McKenna C, Whitfield T, Patel N, Bonington A
North West Regional Centre for Infectious Diseases, North Manchester General Hospital, Manchester, UK.
The University of Manchester, Manchester Academic Health Science Centre, North Manchester General Hospital, Manchester, UK.
BMJ Case Rep. 2017 Jan 4;2017:bcr2016217500. doi: 10.1136/bcr-2016-217500.
A 29-year-old British Pakistani woman presented with a 2-month history of drenching fevers, night sweats, lethargy and tender cervical and axillary lymphadenopathy. Initial investigations, bloods and imaging were unremarkable. Fever persisted during her admission, and treatment for tuberculosis (TB) lymphadenitis was started postbiopsy until histology confirmed a diagnosis of Kikuchi-Fujimoto's disease (KFD).

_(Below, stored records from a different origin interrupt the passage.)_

(** * newrelic-condition-collector: the collector's [main.go], embedded and verified

    The program loads two strings from [config.json], asks the vendor API for
    the NRQL alert conditions of one policy, walks the decoded JSON tree while
    checking every field, and writes one CSV row per threshold term.

    Go strings are byte sequences: they are [string] here (one [ascii] per
    byte).  Go functions with several results return tuples here, in the same
    order, with [option error] for the [error] result ([None] is [nil]).
    Functions of Go's standard library that the program calls ([strconv],
    [fmt], [encoding/json], [encoding/csv], [os], [net/http]) are modelled
    after their documented behaviour and named after the Go function. *)

From Stdlib Require Import ZArith NArith Ascii String List Bool Lia.
From Stdlib Require Import DecimalString DecimalPos.
From Stdlib Require Floats.SpecFloat.
From stdpp Require Import base gmap strings list.

Local Open Scope Z_scope.

(** ** Bytes *)

Definition byte (c : ascii) : Z := Z.of_N (N_of_ascii c).
Definition of_byte (n : Z) : ascii := ascii_of_N (Z.to_N n).

Definition dquote : ascii := "034"%char.
Definition LF : ascii := "010"%char.
Definition CR : ascii := "013"%char.

Definition between (lo c hi : ascii) : bool :=
  (byte lo <=? byte c) && (byte c <=? byte hi).

Definition is_digit (c : ascii) : bool := between "0" c "9".

(** [lower] of strconv: [c | ('x' - 'X')]. *)
Definition lower (c : ascii) : ascii := of_byte (Z.lor (byte c) 32).

Definition eqc (a b : ascii) : bool := Ascii.eqb a b.

Fixpoint str_len (s : string) : Z :=
  match s with
  | EmptyString => 0
  | String _ s' => 1 + str_len s'
  end.

(** ** Errors

    The Go error values the program can return, by their dynamic type. *)

Inductive num_err := ErrSyntax | ErrRange.

Inductive error :=
| PathError (op path reason : string)          (* *fs.PathError, from os *)
| SyntaxError                                  (* *json.SyntaxError; message and offset left out *)
| UnexpectedEOF                                (* io.ErrUnexpectedEOF *)
| EOF                                          (* io.EOF *)
| UnmarshalTypeError (value : string)          (* *json.UnmarshalTypeError *)
| Errorf (msg : string)                        (* fmt.Errorf without verbs *)
| NumError (func num : string) (err : num_err) (* *strconv.NumError *)
| TransportError (msg : string).               (* *url.Error, from net/http *)

(** ** strconv.ParseFloat at 64 bits

    A float64 is a [spec_float] of precision 53 and maximal exponent 1024. *)

Abbreviation float64 := SpecFloat.spec_float.
Abbreviation prec := 53 (only parsing).
Abbreviation emax := 1024 (only parsing).

Module strconv.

KFD has a non-specific presentation of fever, night sweats and lymphadenopathy and commonly raises a clinical suspicion of a number of other serious conditions such as TB, lymphoma, HIV, systemic lupus erythematous, toxoplasmosis and infectious mononucleosis. Although rare, KFD should be considered to be a differential diagnosis for fever of unknown origin and tender lymphadenopathy in otherwise well individuals. This case demonstrates the importance of a timely histological biopsy diagnosis to prevent an incorrect diagnosis and administration of unnecessary medications.
一名29岁的英裔巴基斯坦女性,出现了为期2个月的大汗淋漓型发热、盗汗、乏力以及颈部和腋窝淋巴结压痛。初步检查、血液检查和影像学检查均无异常。她住院期间发热持续,活检后开始针对结核性淋巴结炎进行治疗,直至组织学确诊为菊池-藤本病(KFD)。KFD表现为发热、盗汗和淋巴结病等非特异性症状,临床上通常会引发对多种其他严重疾病的怀疑,如结核病、淋巴瘤、艾滋病毒、系统性红斑狼疮、弓形虫病和传染性单核细胞增多症。尽管罕见,但对于不明原因发热且无其他明显症状仅有淋巴结压痛的个体,KFD应被视为鉴别诊断之一。该病例表明了及时进行组织学活检诊断对于防止误诊和避免使用不必要药物的重要性。